# Hyper rats that cant sit still!



## Scythix16

my rats wont sit still for anything.... ive trained 3 of them to recognize thier names and they come when called but! they wont let me scratch thir heads.... is this normal for young rats or are they not used to me enough yet? i would just love to be able to put one of them in my hoodie pocket and have them sleep there while i just walk around


----------



## Lex

I have two 7 month olds like that (one is worse than the other...as in NEVER stops when outside of cage). She is the one learning fastest, but they are just NOT calm rats...unlike my first rat, which at the same age would happily hang out on my shoulder, inside and out, with no worries. 
I don't know if the two little girls I have now will ever chill out, and I don't know if it's just a personality thing...or maybe because the first rat was solo, and bonded to me, instead of a like minded (silly rat) peer. Good luck with training, though! At least they're entertaining little critters, eh?


----------



## Scythix16

they are hilarious they do things that make me go really? xD


----------



## moongate

I've heard that females are more energetic than males, which is scary considering how active my boys are. They run everywhere and they still don't like me picking them up.

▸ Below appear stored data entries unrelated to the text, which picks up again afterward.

(* ===== verification/PrefetchLayout.v ===== *)
(** A Prefetch file that was laid out, in whatever order of its parts, is read
    back; a compressed file is read as what was compressed; the name of a file. *)
From S2P Require Import Prelude PyBase PyText PyDates Decimals PurePaths Prefetch PrefetchRead.
Import Bytes Str PyText PyDates Decimals PurePaths Prefetch PrefetchRead.

Module PrefetchLayout.

(** * Parts of a file *)
Definition part (data : list Z) (off : Z) (bytes : list Z) : Prop := exists before after, data = before ++ bytes ++ after /\ len before = off.
Definition field (n : nat) (data : list Z) (off v : Z) : Prop := 0 <= off /\ off + Z.of_nat n <= len data /\ u_le n data off = Some v.

Lemma part_slice data off bytes : part data off bytes -> slice off (off + len bytes) data = bytes.
Proof. intros (a & b & -> & <-). by apply slice_app. Qed.
Lemma part_end data off bytes : part data off bytes -> 0 <= off /\ off + len bytes <= len data.
Proof. intros (a & b & -> & <-). unfold len. rewrite !length_app. lia. Qed.
Lemma part_intro data off bytes : 0 <= off -> off + len bytes <= len data -> slice off (off + len bytes) data = bytes -> part data off bytes.
Proof.
  intros H0 Hl Hs. exists (take (Z.to_nat off) data), (drop (Z.to_nat off + length bytes) data). split.
  - rewrite <- Hs at 1. unfold slice. replace (Z.to_nat (off + len bytes - off)) with (length bytes) by (unfold len; lia).
    by rewrite <- drop_drop, take_drop, take_drop.
  - unfold len in *. rewrite length_take. lia.
Qed.
Lemma field_safe_u32 data off v : field 4 data off v -> _safe_u32 data off = Some v.
Proof. intros (H0 & H1 & Hu). unfold _safe_u32. destruct (Z.ltb_spec off 0); [lia|]. destruct (Z.ltb_spec (len data) (off + 4)); [lia|done]. Qed.
Lemma field_safe_u64 data off v : field 8 data off v -> _safe_u64 data off = Some v.
Proof. intros (H0 & H1 & Hu). unfold _safe_u64. destruct (Z.ltb_spec off 0); [lia|]. destruct (Z.ltb_spec (len data) (off + 8)); [lia|done]. Qed.

(** * Strings *)
Definition plain (s : str) : Prop := Forall is_char s /\ 0 ∉ s /\ code "/" ∉ s /\ s <> [] /\ strip s = s.
#[export] Instance plain_dec s : Decision (plain s).
Proof. unfold plain, is_char. apply _. Defined.
Lemma backslash_id s : code "/" ∉ s -> backslash s = s.
Proof.
  unfold backslash, replace_char. induction s as [|c s IH]; [done|]. intros [Hc Hs]%not_elem_of_cons. cbn [map].
  destruct (Z.eqb_spec c (code "/")); [congruence|]. by rewrite IH.
Qed.
Lemma split_on_none c s : c ∉ s -> split_on c s = [s].
Proof.
  induction s as [|d s IH]; [done|]. intros [Hc Hs]%not_elem_of_cons. cbn [split_on]. destruct (Z.eqb_spec d c); [congruence|]. by rewrite IH.
Qed.
Lemma utf16_encode_cons_ne s : s <> [] -> exists b d, utf16_encode s = b :: d.
Proof. destruct s as [|c s]; [done|]. intros _. rewrite utf16_encode_cons. unfold utf16_units. destruct (c <? 65536); cbn; eauto. Qed.
(** A string alone, or ended by a zero character. *)
Lemma decode_plain s tail : plain s -> (tail = [] \/ exists junk, tail = 0 :: 0 :: junk) -> _decode_utf16le_z (utf16_encode s ++ tail) = Some s.
Proof.
  intros (Hc & H0 & _ & Hne & Hs) Htail. destruct (utf16_encode_cons_ne s Hne) as (b & d & Hd).
  unfold _decode_utf16le_z. rewrite Hd. cbn [app]. change (b :: d ++ tail) with ((b :: d) ++ tail). rewrite <- Hd, utf16_decode_encode by done.
  assert (Hh : default [] (head (split_on 0 (s ++ utf16_ignore tail))) = s).
  { destruct Htail as [->|(junk & ->)]; [by rewrite app_nil_r, split_on_none|].
    change (utf16_ignore (0 :: 0 :: junk)) with (0 :: utf16_ignore junk). by rewrite split_on_cut. }
  rewrite Hh, Hs. by destruct s.
Qed.

Lemma decode_plain_alone s : plain s -> _decode_utf16le_z (utf16_encode s) = Some s.
Proof. intros Hs. rewrite <- (app_nil_r (utf16_encode s)). apply decode_plain; auto. Qed.

(** * The block of file names *)
Definition string_block (files : list str) : list Z := utf16_encode (concat (map (fun f => f ++ [0]) files)).
Lemma split_names files : Forall (fun f => 0 ∉ f) files -> split_on 0 (concat (map (fun f => f ++ [0]) files)) = files ++ [[]].
Proof. induction 1 as [|f files Hf _ IH]; [done|]. cbn [map concat]. rewrite <- app_assoc. cbn [app]. by rewrite split_on_cut, IH. Qed.
Lemma block_parts files : Forall plain files ->
  map (fun part => backslash (strip part)) (filter (fun part => strip part <> []) (files ++ [[]])) = files.
Proof.
  induction 1 as [|f files (_ & _ & Hb & Hne & Hs) _ IH]; [done|]. cbn [app]. rewrite filter_cons_True by (by rewrite Hs). cbn [map].
  by rewrite IH, Hs, backslash_id.
Qed.
Lemma block_chars files : Forall plain files -> Forall is_char (concat (map (fun f => f ++ [0]) files)).
Proof.
  induction 1 as [|f files (Hc & _) _ IH]; [constructor|]. cbn [map concat]. apply Forall_app. split; [|done]. apply Forall_app. split; [done|].
  repeat constructor. lia.
Qed.
Lemma string_block_read data so files : Forall plain files -> 0 < so -> part data so (string_block files) ->
  _read_prefetch_string_block data (Some so) (Some (len (string_block files))) = dedup files.
Proof.
  intros Hf Hso Hp. unfold _read_prefetch_string_block. destruct (Z.eqb_spec so 0); [lia|]. cbn [orb].
  pose proof (part_end _ _ _ Hp) as [_ Hend].
  destruct (Z.eqb_spec (len (string_block files)) 0) as [He|He].
  { destruct files as [|f files]; [done|]. exfalso. unfold string_block in He. cbn [map concat] in He. rewrite <- app_assoc, utf16_encode_app in He.
    apply Forall_cons in Hf as [(_ & _ & _ & Hne & _) _]. destruct (utf16_encode_cons_ne f Hne) as (b & d & Hd). rewrite Hd in He. by unfold len in He. }
  destruct (Z.ltb_spec so 0); [lia|]. destruct (Z.ltb_spec (len (string_block files)) 0); [unfold len in *; lia|].
  destruct (Z.ltb_spec (len data) (so + len (string_block files))); [lia|]. cbn [orb]. rewrite (part_slice _ _ _ Hp). unfold string_block.
  rewrite utf16_round by (by apply block_chars). rewrite split_names, block_parts; [done..|]. eapply Forall_impl; [exact Hf|]. by intros f (_ & Hz & _).
Qed.

(** * The directories of a volume *)
Definition dir_entry (s : str) : list Z := le_enc 2 (len (utf16_encode s) / 2) ++ utf16_encode s ++ [0; 0].
Definition short (s : str) : Prop := len (utf16_encode s) / 2 < 65536.
Lemma dir_entries_read dirs pre post : Forall plain dirs -> Forall short dirs ->
  directory_strings (pre ++ concat (map dir_entry dirs) ++ post) (len pre) (length dirs) = Ok dirs.
Proof.
  intros Hp Hs. revert pre. induction dirs as [|s dirs IH]; intros pre; [done|]. apply Forall_cons in Hp as [Hps Hp], Hs as [Hss Hs].
  cbn [length map concat directory_strings]. set (n := len (utf16_encode s) / 2). set (tail := concat (map dir_entry dirs) ++ post).
  assert (Hn : len (utf16_encode s) = n * 2) by (pose proof (utf16_encode_len s); unfold n; Z.div_mod_to_equations; lia).
  assert (Hd : pre ++ (dir_entry s ++ concat (map dir_entry dirs)) ++ post = pre ++ le_enc 2 n ++ utf16_encode s ++ [0; 0] ++ tail)
    by (unfold dir_entry, tail; fold n; by rewrite <- !app_assoc).
  rewrite Hd. assert (Hl : len (pre ++ le_enc 2 n ++ utf16_encode s ++ [0; 0] ++ tail) = len pre + 2 + n * 2 + 2 + len tail)
    by (unfold len in *; rewrite !length_app, le_enc_length; cbn [length]; lia).
  assert (Hn0 : 0 <= n) by (unfold len in Hn; lia). assert (0 <= len tail) by (unfold len; lia). rewrite Hl.
  destruct (Z.ltb_spec (len pre + 2 + n * 2 + 2 + len tail) (len pre + 2)); [lia|].
  rewrite (u_le_app 2 pre (le_enc 2 n)) by (rewrite ?le_enc_length; done). rewrite le_val_enc by (unfold short in Hss; fold n in Hss; lia).
  cbn [of_option mbind result_bind]. destruct (Z.ltb_spec (len pre + 2 + n * 2 + 2 + len tail) (len pre + 2 + n * 2)); [lia|].
  destruct (Z.leb_spec (len pre + 2 + n * 2 + 2) (len pre + 2 + n * 2 + 2 + len tail)); [|lia].
  assert (Hpre : pre ++ le_enc 2 n ++ utf16_encode s ++ [0; 0] ++ tail = (pre ++ le_enc 2 n) ++ utf16_encode s ++ [0; 0] ++ tail) by (by rewrite app_assoc).
  rewrite Hpre, slice_app; [|unfold len; rewrite length_app, le_enc_length; lia|unfold len in *; rewrite length_app, le_enc_length; lia].
  rewrite decode_plain_alone by done.
  assert (Hnext : (pre ++ le_enc 2 n) ++ utf16_encode s ++ [0; 0] ++ tail = (pre ++ dir_entry s) ++ concat (map dir_entry dirs) ++ post)
    by (unfold dir_entry, tail; fold n; by rewrite <- !app_assoc).
  rewrite Hnext. replace (len pre + 2 + n * 2 + 2) with (len (pre ++ dir_entry s))
    by (unfold dir_entry, len in *; fold n; rewrite !length_app, le_enc_length; cbn [length]; lia).
  rewrite IH by done. cbn. by rewrite backslash_id by apply Hps.
Qed.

I'm guessing it's just the way they are.


----------



## ilymorgannn

I've had some really mellow rats, who would just lay in my lap or sit on my shoulder for hours. But all of my recent pet rats have been just like that. They literally don't stay stil or even let me scratch their heads unless cornered. They are very social and love me, but just can't stay still !


----------



## HelloClarice

I'm right there with you Clare is insane I swear! In free time on the futon she is all over the places running in and out of blankets in between my legs under the laptop, comes and sniffles my ears and licks me for about half a second then across the shoulders and off again! But when she is in her cage she just chills and sleeps, if she is moving it's because she wants to sleep on a different floor! or I am near the cage and she wants a cheerio  I really want a big squishy lap rat but I picked girls haha


----------



## kamii

Yep, I've got one of those mad rats, too XD


----------



## Maiden

I have a big squishy lap rat who is always finding places to sleep. Find a comfy place during free range time and then sleeps there. My big squishy is about a pound and a half and I love HIM very much. Girls are fun because they love to run and play and actually use their wheels. Boys generally just see a wheel as a another place to sleep. If you want a rat that will cuddle with you you should probably invest in a boy. Sometimes, I wish my boys were more active, thenI look down and see them sleeping in my pocket.


----------



## shawnalaufer

Females are more active, that will probably never change until they are elderly....and depending on the males age, you might just have an active teenager. The males slow down with age but while young, they are just as speed demons as the ladies- probably so they can keep up with them!


----------



## Rattiesrule!

My boys are the same they go crazy when they have free range time and get into all sorts of mischief ! But as soon as they are in the cage they just nap or watch the tv hanging in thier hammock. They are only 7 months so still young and I'm hoping I get the best of both worlds and they will be squidgy lap rats when older.


----------



## hcroark

Our oldest male rat (4ish months) is super chill. He even moves slow. The two younger males (probably about 7 weeks old) are much more active. But they are still calmer than when we first got them at 5 weeks old.


----------